After more than a month lay off, the trial of Oscar Pistorius resumed at the North Gauteng High Court in Pretoria. The major piece of information that emerged on Monday was that the double amputee did not have a mental disorder.
Oscar Pistorius is standing trial for the murder of his girlfriend, law student and model, Reeva Steenkamp. The prosecution contends and has presented evidence to the effect that Oscar and his girlfriend had a huge and heated disagreement on the eve of Valentine’s Day in 2013. During the course of the argument, Reeva left the couple’s bedroom and went into the adjoining toilet and proceeded to lock the door. Angered by this, Oscar is said to have started shooting at Reeva through the door. The prosecution has brought the notorious Pistorius door through which the shots were fired as evidence of what transpired on that fateful night. The prosecution further asserts that Oscar was so enraged on that night that he specifically intended to kill Reeva.
The defence, led by Barry Roux, argue, on the other hand that it was a case of mistaken identity. The story they present to back this theory up is that when Oscar went to bed the previous day, he had instructed Reeva to bring in a fan that they had left on the balcony. When he woke in the middle of the night, he got up to bring in the fan. When he got back into the bedroom, he heard noises in the bathroom and on noticing that the bathroom window was open, he quickly assumed that there was an intruder and he went for his gun. When he challenged the intruder to come out and there was no response, he proceeded to fire four shots at the door. Three of these shot were the fatal shots that killed Steenkamp. One of their witnesses, while giving evidence, argued that Oscar had suffered from a psychiatric condition, generalized anxiety disorder, that meant that he was not aware of his actions or the consequences thereof. From this, the presiding Judge, Thokozile Masipa, ruled that the accused undergo psychiatric evaluation for a month.
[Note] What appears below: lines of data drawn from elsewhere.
Lemma add_out_adds i k v ka va r :
  cstr k = k -> cstr v = v -> adds (add_out mem i k v ka va) i r [(k, v)].
Proof.
  intros Hk Hv p w hs fs Hr Hhs <-. unfold add_out. rewrite run_allocs. cbn [fst snd].
  unfold kv_mem. rewrite !Hmem.
  unfold evhtp_header_new. rewrite kv_new_some. cbn [fmap option_fmap option_map default].
  rewrite Hk, Hv.
  match goal with |- context [evhtp_headers_add_header _ (Some ?x)] =>
    exists (hs ++ [x]) end.
  eexists. split; [reflexivity|]. split; [|split].
  - split; try done. cbn [w_reqs set_field eta_fields eta_world].
    rewrite (alter_known _ i _ (with_out r hs)) by done. done.
  - apply Forall_app. split; [done|]. apply Forall_singleton. split; [|by eexists].
    unfold kv_wf. cbn. by rewrite Hk, Hv.
  - by rewrite map_app.
Qed.

Lemma when_adds b m i r add : adds m i r add -> adds (when b m) i r (if b then add else []).
Proof.
  intros Hm. destruct b; [done|]. intros p w hs fs Hr Hhs Hfs. exists hs, w.
  split; [done|]. split; [by apply now_refl|]. by rewrite app_nil_r.
Qed.

Lemma find_out_names r hs n :
  headers_out r = Some hs -> Forall full_kv hs ->
  find_out r (bytes n) (length (bytes n)) = names n (map field_of hs).
Proof.
  intros Hr Hhs. unfold find_out, evhtp_header_find_n, evhtp_kv_find_n. rewrite Hr.
  rewrite <- find_names, (take_ge (bytes n)) by done. done.
Qed.

Lemma decimal_prints n : 0 <= n < 2 ^ 64 -> prints n 20 (decimal n).
Proof. intros Hn. unfold decimal, evhtp_modp_sizetoa. by destruct (u64toa_prints n Hn) as (s & -> & Hs). Qed.

Lemma digits_cstr s : Forall (fun c => isdigit c = true) s -> cstr s = s.
Proof.
  intros Hs. apply cstr_id. eapply Forall_impl; [exact Hs|]. cbn. unfold isdigit. intros; lia.
Qed.

Lemma add_length_spec i r0 r hs fs len p w :
  w_reqs w !! i = Some (with_out r hs) -> Forall full_kv hs -> map field_of hs = fs ->
  headers_out r0 = Some hs -> r_flags r0 = r_flags r -> 0 <= len < 2 ^ 64 ->
  exists hs' w', add_length mem i r0 len (p, w) = (tt, (p, w')) /\
    now i (with_out r hs') w w' /\ Forall full_kv hs' /\
    map field_of hs' = fs ++ length_fields (htparser_get_multipart (Some p)) r len fs.
Proof.
  intros Hr Hhs Hfs Hr0 Hfl Hlen. unfold add_length. rewrite run_gets. cbn [fst].
  unfold length_fields. destruct (htparser_get_multipart (Some p)); cbn [negb andb].
  { exists hs, w. rewrite app_nil_r. split; [done|]. split; [by apply now_refl|done]. }
  change 14%nat with (length (bytes "Content-Length")).
  rewrite (find_out_names _ hs), Hfs, Hfl by done.
  change (has (r_flags r) EVHTP_REQ_FLAG_CHUNKED) with (chunks_on r).
  refine (when_adds _ _ i r _ (add_out_adds i _ (decimal len) 0 1 r eq_refl _) p w hs fs Hr Hhs Hfs).
  apply digits_cstr, decimal_prints, Hlen.
Qed.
From the evaluation, the evidence presented showed that he did not have a mental disorder that affected his concept of right and wrong. Also giving evidence, Dr Gerry Versfeld, the doctor who amputated Oscar’s legs as a child gave the impression of a man who was very vulnerable without his prostheses. In addition, Oscar had to take off his prostheses and walk around the courtroom to demonstrate to Judge Masipa how vulnerable he was without them. The trial continues.